**WHAT YOU WILL DO:** Each line that contains the word "values" is to be copied from the records below.

**GIVEN RECORDS:**
========

(** An await of the user's code during which no abort comes. *)
Lemma await_quiet {T A : Type} (aborts : Aborts) (point : SuspensionPoint)
    (call : Event T) (outcome : Outcome A) (calls : list Z) :
  aborts point = None ->
  invocations [call] = [] ->
  triple (pendingAndLive calls) (await aborts point call outcome)
    (fun a st => outcome = Returns a /\ pendingAndLive calls st)
    (fun thrown st => outcome = Throws thrown /\ pendingAndLive calls st).
Proof.
  intros Hquiet Hcall st (Hp & Hl & Hsg & Hinv).
  unfold await, suspend. rewrite Hquiet. unfold pendingAndLive. run_updates.
  destruct outcome; cbn; rewrite invocations_app, Hinv, Hcall, app_nil_r; auto.
Qed.

Lemma evaluate_cancelled_at_onFailedAttempt {T : Type} (options : Options)
    (aborts : Aborts) (error : JsValue) (n : Z) (r : JsValue) (calls : list Z) :
  candidate error = true ->
  approves options (decorateErrorWithCounts error n (defaultedOptions options)) = true ->
  aborts (AwaitShouldRetry n) = None ->
  m_onFailedAttempt (defaultedOptions options) <> None ->
  aborts (AwaitOnFailedAttempt n) = Some r ->
  triple (@pendingAndLive T calls) (evaluate options aborts error n)
    (fun _ => cancelledWith r calls) (fun _ => cancelledWith r calls).
Proof.
  intros Hcand Happ Hquiet Hsome Habort. unfold approves in Happ.
  pass_fatal_tests Hcand.
  all: eapply triple_bind with (R := fun _ => pendingAndLive calls).
  all: try (intros _;
            destruct (m_onFailedAttempt (defaultedOptions options)) as [onFailed|];
            [clear Hsome|contradiction];
            eapply triple_bind with (R := fun _ => cancelledWith r calls);
            [ eapply triple_weaken;
              [apply (await_cancelled aborts _ _ _ r calls Habort)| | |];
              cbn; auto; intros ? st; rewrite app_nil_r; auto
            | intros _; apply preserves_triple; preserve cancelledWith_leaf ]).
  all: destruct (m_shouldRetry (defaultedOptions options)) as [should|];
    [|apply triple_ret; auto].
  all: eapply triple_bind
         with (R := fun verdict st => should (decorateErrorWithCounts error n
                                                (defaultedOptions options))
                                      = Returns verdict
                                      /\ pendingAndLive calls st);
    [ eapply triple_weaken;
      [apply (await_quiet aborts _ (EvShouldRetry _) _ calls Hquiet eq_refl)| | |];
      cbn; auto;
      intros thrown st [Hthrows _]; rewrite Hthrows in Happ; discriminate
    | intros verdict st [Hverdict Hst]; rewrite Hverdict in Happ; subst verdict;
      cbn; exact Hst ].
Qed.
(** * mt5-optimize-report: the analysis core of [report.py]

    A shallow embedding of the analysis pipeline of [src/report.py]
    (z-scores, default composite score, Pareto flags, suggestion cards,
    parameter ranges) and of the report's client-side [recomputeScores].

    Numbers are IEEE binary64 values, the type behind Python's [float],
    numpy's [float64] and JavaScript's [Number]: Rocq's primitive [float].
    Integer cells are represented by their binary64 value. *)

From Stdlib Require Import String.
From Stdlib Require Import Bool Arith ZArith Lia Floats Uint63.
From Stdlib Require Import List Permutation Sorted.
Import ListNotations.

Set Warnings "-inexact-float".
Local Open Scope string_scope.
Local Open Scope list_scope.
Local Open Scope nat_scope.

(** ** Binary64 comparisons

    Python's [<=], [<], [>=], [>] and [==] on floats are the IEEE
    comparisons [PrimFloat.leb], [PrimFloat.ltb] and [PrimFloat.eqb]. *)

Module F.

Definition geb (x y : float) : bool := PrimFloat.leb y x.
Definition gtb (x y : float) : bool := PrimFloat.ltb y x.

(** Every non-NaN value has a place in a lexicographically ordered triple
    (class, exponent, mantissa); [SFcompare] is the comparison of places. *)
Definition place (x : spec_float) : option (Z * Z * Z) :=
  match x with
  | S754_nan => None
  | S754_infinity true => Some (-2, 0, 0)%Z
  | S754_infinity false => Some (2, 0, 0)%Z
  | S754_zero _ => Some (0, 0, 0)%Z
  | S754_finite true m e => Some (-1, - e, Z.neg m)%Z
  | S754_finite false m e => Some (1, e, Z.pos m)%Z
  end.
(** The backtracking matcher finds exactly the interior of the first
    fenced block. *)
Lemma regexMatch_codeBlock (s : jsstring) :
  regexMatch codeBlockRegex s = fencedInterior s.
Proof.
  induction s as [|c r IH].
  - reflexivity.
  - cbn [regexMatch]. rewrite matchHere_codeBlock, IH.
    destruct (startsWith fence (c :: r)) eqn:E.
    + apply startsWith_spec in E. destruct E as [t Ht].
      unfold fence in Ht. simpl in Ht. injection Ht as -> ->.
      cbn [skipn]. rewrite fencedInterior_open.
      destruct (upToFence (skipNewline (skipTag t))) eqn:U; [reflexivity|].
      apply fencedInterior_unclosed.
      apply upToFence_None in U.
      now rewrite includes_fence_skipNewline, includes_fence_skipTag in U.
    + symmetry. now apply fencedInterior_skip.
Qed.

End RegexFacts.

(* ================================================================== *)
(** ** The normalizer *)
(* ================================================================== *)

Section NormalizerFacts.

Lemma splitFence_first (s a b : jsstring) :
  splitFence s = Some (a, b) -> includes fence a = false.
Proof.
  revert a b. induction s as [|c r IH]; intros a b; [discriminate|].
  cbn [splitFence]. destruct (startsWith fence (c :: r)) eqn:E.
  - intros H. injection H as <- _. reflexivity.
  - destruct (splitFence r) as [[a' b']|] eqn:S; [|discriminate].
    intros H. injection H as <- <-.
    cbn [includes]. rewrite (IH _ _ eq_refl), orb_false_r.
    destruct (startsWith fence (c :: a')) eqn:F; [|reflexivity].
    rewrite <- E. symmetry.
    apply startsWith_spec in F. destruct F as [t Ht].
    apply startsWith_spec. apply splitFence_Some in S.
    exists (t ++ fence ++ b').
    injection Ht as -> ->. rewrite S. reflexivity.
Qed.

Lemma fencedInterior_clean (s i : jsstring) :
  fencedInterior s = Some i -> includes fence i = false.
Proof.
  unfold fencedInterior.
  destruct (splitFence s) as [[a rest]|]; [|discriminate].
  destruct (splitFence (skipNewline (skipTag rest))) as [[x y]|] eqn:E;
    [|discriminate].
  intros H. injection H as <-. eapply splitFence_first, E.
Qed.
(** [ESCAPE_DCT]: the short escapes; the other control characters are
    in the table as [\u00XX], which [u_escape] produces as well. *)
Definition escape_dct (c : N) : option pystr :=
  if c =? 92 then Some [92; 92]
  else if c =? 34 then Some [92; 34]
  else if c =? 8 then Some [92; 98]
  else if c =? 12 then Some [92; 102]
  else if c =? 10 then Some [92; 110]
  else if c =? 13 then Some [92; 114]
  else if c =? 9 then Some [92; 116]
  else if c <? 32 then Some (u_escape c)
  else None.

(** The [replace] callback of [encode_basestring_ascii]. *)
Definition replace (c : N) : pystr :=
  match escape_dct c with
  | Some e => e
  | None =>
      if c <? 0x10000 then u_escape c
      else
        let n := c - 0x10000 in
        let s1 := N.lor 0xd800 (N.land (N.shiftr n 10) 0x3ff) in
        let s2 := N.lor 0xdc00 (N.land n 0x3ff) in
        u_escape s1 ++ u_escape s2
  end.

Definition escape_char (c : N) : pystr :=
  if needs_escape c then replace c else [c].

(** The escaped characters of a string, without the enclosing quotes. *)
Definition escape_body (s : pystr) : pystr := concat (map escape_char s).

Definition encode_basestring_ascii (s : pystr) : pystr :=
  34 :: escape_body s ++ [34].

Definition encode_atom (a : atom) : pystr :=
  match a with
  | AInt z => int_repr z
  | AStr s => encode_basestring_ascii s
  end.

(** [newline_indent]: a line feed and [4 * level] spaces. *)
Definition newline_indent (level : nat) : pystr :=
  10 :: repeat 32 (4 * level)%nat.

(** The loop of [_iterencode_dict] and [_iterencode_list]: the first
    chunk is emitted as it is, every later one after the separator. *)
Fixpoint join_chunks (first : bool) (separator : pystr) (chunks : list pystr) : pystr :=
  match chunks with
  | [] => []
  | c :: rest =>
      (if first then c else separator ++ c) ++ join_chunks false separator rest
  end.

(** [_iterencode_dict(dct, level)] with string keys and atomic values;
    the key separator is a colon and a space, the item separator a
    comma. *)
Definition iterencode_dict (level : nat) (dct : list (pystr * atom)) : pystr :=
  match dct with
  | [] => [123; 125]
  | _ =>
      [123] ++ newline_indent (S level)
      ++ join_chunks true (44 :: newline_indent (S level))
           (map (fun kv => encode_basestring_ascii (fst kv) ++ [58; 32] ++ encode_atom (snd kv)) dct)
      ++ newline_indent level ++ [125]
  end.

(** [_iterencode_list(lst, level)] for a list of dicts. *)
Definition iterencode_list (level : nat) (lst : list (list (pystr * atom))) : pystr :=
  match lst with
  | [] => [91; 93]
  | _ =>
      [91] ++ newline_indent (S level)
      ++ join_chunks true (44 :: newline_indent (S level))
           (map (iterencode_dict (S level)) lst)
      ++ newline_indent level ++ [93]
  end.

(** The text [json.dump(task_list, file, indent = 4)] writes. *)
Definition json_dump (task_list : list task) : pystr :=
  iterencode_list 0 (map task_items task_list).
End Encoder.

(** ** [json.load(file)]

    The value [json.load] returns.  A float is kept as the literal that
    [parse_float] receives; no operation of the store interprets it. *)

#[warnings="-register-all"]
Inductive json : Type :=
| JNull
| JBool (b : bool)
| JInt (z : Z)
| JFloat (literal : pystr)
| JStr (s : pystr)
| JList (l : list json)
| JDict (d : list (pystr * json)).

Section Scanner.
Local Open Scope N_scope.

(** [WHITESPACE_STR]: space, tab, line feed, carriage return. *)
Definition is_ws (c : N) : bool :=
  (c =? 32) || (c =? 9) || (c =? 10) || (c =? 13).

(** [WHITESPACE.match(s, end).end()], on the rest of the input. *)
Fixpoint skip_ws (s : pystr) : pystr :=
  match s with
  | c :: r => if is_ws c then skip_ws r else s
  | [] => []
  end.

Definition is_digit (c : N) : bool := (48 <=? c) && (c <=? 57).

(** Value of a hexadecimal digit, upper or lower case. *)
Definition hex_value (c : N) : option N :=
  if is_digit c then Some (c - 48)
  else if (97 <=? c) && (c <=? 102) then Some (c - 87)
  else if (65 <=? c) && (c <=? 70) then Some (c - 55)
  else None.

(** [_decode_uXXXX]: the four hexadecimal digits after the u. *)
Definition decode_uXXXX (a b c d : N) : option N :=
  match hex_value a, hex_value b, hex_value c, hex_value d with
  | Some x, Some y, Some z, Some w => Some (4096 * x + 256 * y + 16 * z + w)
  | _, _, _, _ => None
  end.

(** [BACKSLASH]: the one-character escapes. *)
Definition backslash (esc : N) : option N :=
  if esc =? 34 then Some 34
  else if esc =? 92 then Some 92
  else if esc =? 47 then Some 47
  else if esc =? 98 then Some 8
  else if esc =? 102 then Some 12
  else if esc =? 110 then Some 10
  else if esc =? 114 then Some 13
  else if esc =? 116 then Some 9
  else None.

(** The second half of a surrogate pair: [s[end:end + 2]] is a
    backslash and a u, and the escape decodes to a low surrogate.
    [Some None] is an invalid escape (the scan fails), [Some (Some _)]
    a found low surrogate and the input after it, [None] no pair. *)
Definition second_escape (s : pystr) : option (option (N * pystr)) :=
  match s with
  | b :: u :: r =>
      if (b =? 92) && (u =? 117) then
        match r with
        | x1 :: x2 :: x3 :: x4 :: r' =>
            match decode_uXXXX x1 x2 x3 x4 with
            | Some uni2 =>
                if is_low_surrogate uni2 then Some (Some (uni2, r')) else None
            | None => Some None
            end
        | _ => Some None
        end
      else None
  | _ => None
  end.

(** [scanstring(s, end, strict = True)], from the character after the
    opening quote: the decoded string and the input after the closing
    quote; [None] is a [JSONDecodeError]. *)
Fixpoint scanstring (fuel : nat) (s : pystr) : option (pystr * pystr) :=
  match fuel with
  | O => None
  | S fuel =>
      match s with
      | [] => None
      | c :: r =>
          if c =? 34 then Some ([], r)
          else if c =? 92 then
            match r with
            | [] => None
            | esc :: r1 =>
                if esc =? 117 then
                  match r1 with
                  | x1 :: x2 :: x3 :: x4 :: r2 =>
                      match decode_uXXXX x1 x2 x3 x4 with
                      | None => None
                      | Some uni =>
                          if is_high_surrogate uni then
                            match second_escape r2 with
                            | Some None => None
                            | Some (Some (uni2, r3)) =>
                                let char := 0x10000 + N.lor (N.shiftl (uni - 0xd800) 10) (uni2 - 0xdc00) in
                                '(chunks, rest) ← scanstring fuel r3;
                                Some (char :: chunks, rest)
                            | None =>
                                '(chunks, rest) ← scanstring fuel r2;
                                Some (uni :: chunks, rest)
                            end
                          else
                            '(chunks, rest) ← scanstring fuel r2;
                            Some (uni :: chunks, rest)
                      end
                  | _ => None
                  end
                else
                  match backslash esc with
                  | Some char =>
                      '(chunks, rest) ← scanstring fuel r1;
                      Some (char :: chunks, rest)
                  | None => None
                  end
            end
          else if c <? 32 then None
          else
            '(chunks, rest) ← scanstring fuel r;
            Some (c :: chunks, rest)
      end
  end.

(** The longest prefix of ASCII digits, and the rest. *)
Fixpoint span_digits (s : pystr) : pystr * pystr :=
  match s with
  | c :: r =>
      if is_digit c then let '(ds, rest) := span_digits r in (c :: ds, rest)
      else ([], s)
  | [] => ([], [])
  end.

Definition digit_of_char (c : N) : DecimalFacts.digits :=
  if c =? 48 then d0 else if c =? 49 then d1 else if c =? 50 then d2
  else if c =? 51 then d3 else if c =? 52 then d4 else if c =? 53 then d5
  else if c =? 54 then d6 else if c =? 55 then d7 else if c =? 56 then d8
  else d9.

(** [int(text)] for a run of ASCII digits. *)
Definition int_of_digits (ds : pystr) : Z :=
  Z.of_uint (DecimalFacts.of_list (map digit_of_char ds)).

(** The optional fraction of [NUMBER_RE]: a dot and at least one digit. *)
Definition match_frac (s : pystr) : pystr * pystr :=
  match s with
  | dot :: c :: r =>
      if (dot =? 46) && is_digit c
      then let '(ds, rest) := span_digits (c :: r) in (dot :: ds, rest)
      else ([], s)
  | _ => ([], s)
  end.

(** The optional exponent of [NUMBER_RE]: e or E, an optional sign, and
    at least one digit. *)
Definition match_exp (s : pystr) : pystr * pystr :=
  match s with
  | e :: r =>
      if (e =? 101) || (e =? 69) then
        match r with
        | c :: r' =>
            if is_digit c
            then let '(ds, rest) := span_digits r in (e :: ds, rest)
            else if (c =? 45) || (c =? 43) then
              match r' with
              | c' :: _ =>
                  if is_digit c'
                  then let '(ds, rest) := span_digits r' in (e :: c :: ds, rest)
                  else ([], s)
              | [] => ([], s)
              end
            else ([], s)
        | [] => ([], s)
        end
      else ([], s)
  | [] => ([], s)
  end.

(** [NUMBER_RE.match] and the conversion of its groups: an optional
    minus sign, then a single zero or a run of digits that starts with
    a non-zero digit, then the optional fraction and exponent. *)
Definition match_number (s : pystr) : option (json * pystr) :=
  let '(sign, s1) :=
    match s with
    | c :: r => if c =? 45 then ([45], r) else ([], s)
    | [] => ([], s)
    end in
  match s1 with
  | c :: r =>
      if is_digit c then
        let '(integer, r1) := if c =? 48 then ([48], r) else span_digits s1 in
        let '(frac, r2) := match_frac r1 in
        let '(exp, r3) := match_exp r2 in
        match frac, exp with
        | [], [] =>
            Some (JInt (match sign with
                        | [] => int_of_digits integer
                        | _ => - int_of_digits integer
                        end), r3)
        | _, _ => Some (JFloat (sign ++ integer ++ frac ++ exp), r3)
        end
      else None
  | [] => None
  end.

(** [string[idx:idx + len(p)] == p], and the input after the prefix. *)
Fixpoint strip_prefix (p s : pystr) : option pystr :=
  match p, s with
  | [], _ => Some s
  | a :: p', b :: s' => if a =? b then strip_prefix p' s' else None
  | _ :: _, [] => None
  end.

(** [d[k] = v] on a dict kept in insertion order. *)
Fixpoint dict_set (k : pystr) (v : json) (d : list (pystr * json)) : list (pystr * json) :=
  match d with
  | [] => [(k, v)]
  | (k', v') :: d' =>
      if str_eqb k k' then (k', v) :: d' else (k', v') :: dict_set k v d'
  end.

(** [dict(pairs)]. *)
Definition dict_of_pairs (pairs : list (pystr * json)) : list (pystr * json) :=
  fold_left (fun d kv => dict_set (fst kv) (snd kv) d) pairs [].

Section Containers.
(** [scan_once] at the nesting depth below. *)
Variable scan_once : pystr -> option (json * pystr).

(** The loop of [JSONArray], from the first value on.  Every turn
    consumes input, so [fuel] counts turns and the length of the
    input bounds it. *)
Fixpoint JSONArray_loop (fuel : nat) (s : pystr) : option (list json * pystr) :=
  match fuel with
  | O => None
  | S fuel =>
      '(value, s1) ← scan_once s;
      match skip_ws s1 with
      | c :: s2 =>
          if c =? 93 then Some ([value], s2)
          else if c =? 44 then
            '(values, rest) ← JSONArray_loop fuel (skip_ws s2);
            Some (value :: values, rest)
          else None
      | [] => None
      end
  end.

(** [JSONArray], from the character after the opening bracket. *)
Definition JSONArray (s : pystr) : option (list json * pystr) :=
  match skip_ws s with
  | c :: s1 =>
      if c =? 93 then Some ([], s1)
      else JSONArray_loop (length s) (skip_ws s)
  | [] => None
  end.

(** The loop of [JSONObject], from the character after the opening
    quote of a key. *)
Fixpoint JSONObject_loop (fuel : nat) (s : pystr) : option (list (pystr * json) * pystr) :=
  match fuel with
  | O => None
  | S fuel =>
      '(key, s1) ← scanstring (length s) s;
      match skip_ws s1 with
      | colon :: s2 =>
          if colon =? 58 then
            '(value, s3) ← scan_once (skip_ws s2);
            match skip_ws s3 with
            | c :: s4 =>
                if c =? 125 then Some ([(key, value)], s4)
                else if c =? 44 then
                  match skip_ws s4 with
                  | q :: s5 =>
                      if q =? 34 then
                        '(pairs, rest) ← JSONObject_loop fuel s5;
                        Some ((key, value) :: pairs, rest)
                      else None
                  | [] => None
                  end
                else None
            | [] => None
            end
          else None
      | [] => None
      end
  end.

========

**REPLY TO THE TASK:**
    Numbers are IEEE binary64 values, the type behind Python's [float],
(** [_iterencode_dict(dct, level)] with string keys and atomic values;
            '(values, rest) ← JSONArray_loop fuel (skip_ws s2);
            Some (value :: values, rest)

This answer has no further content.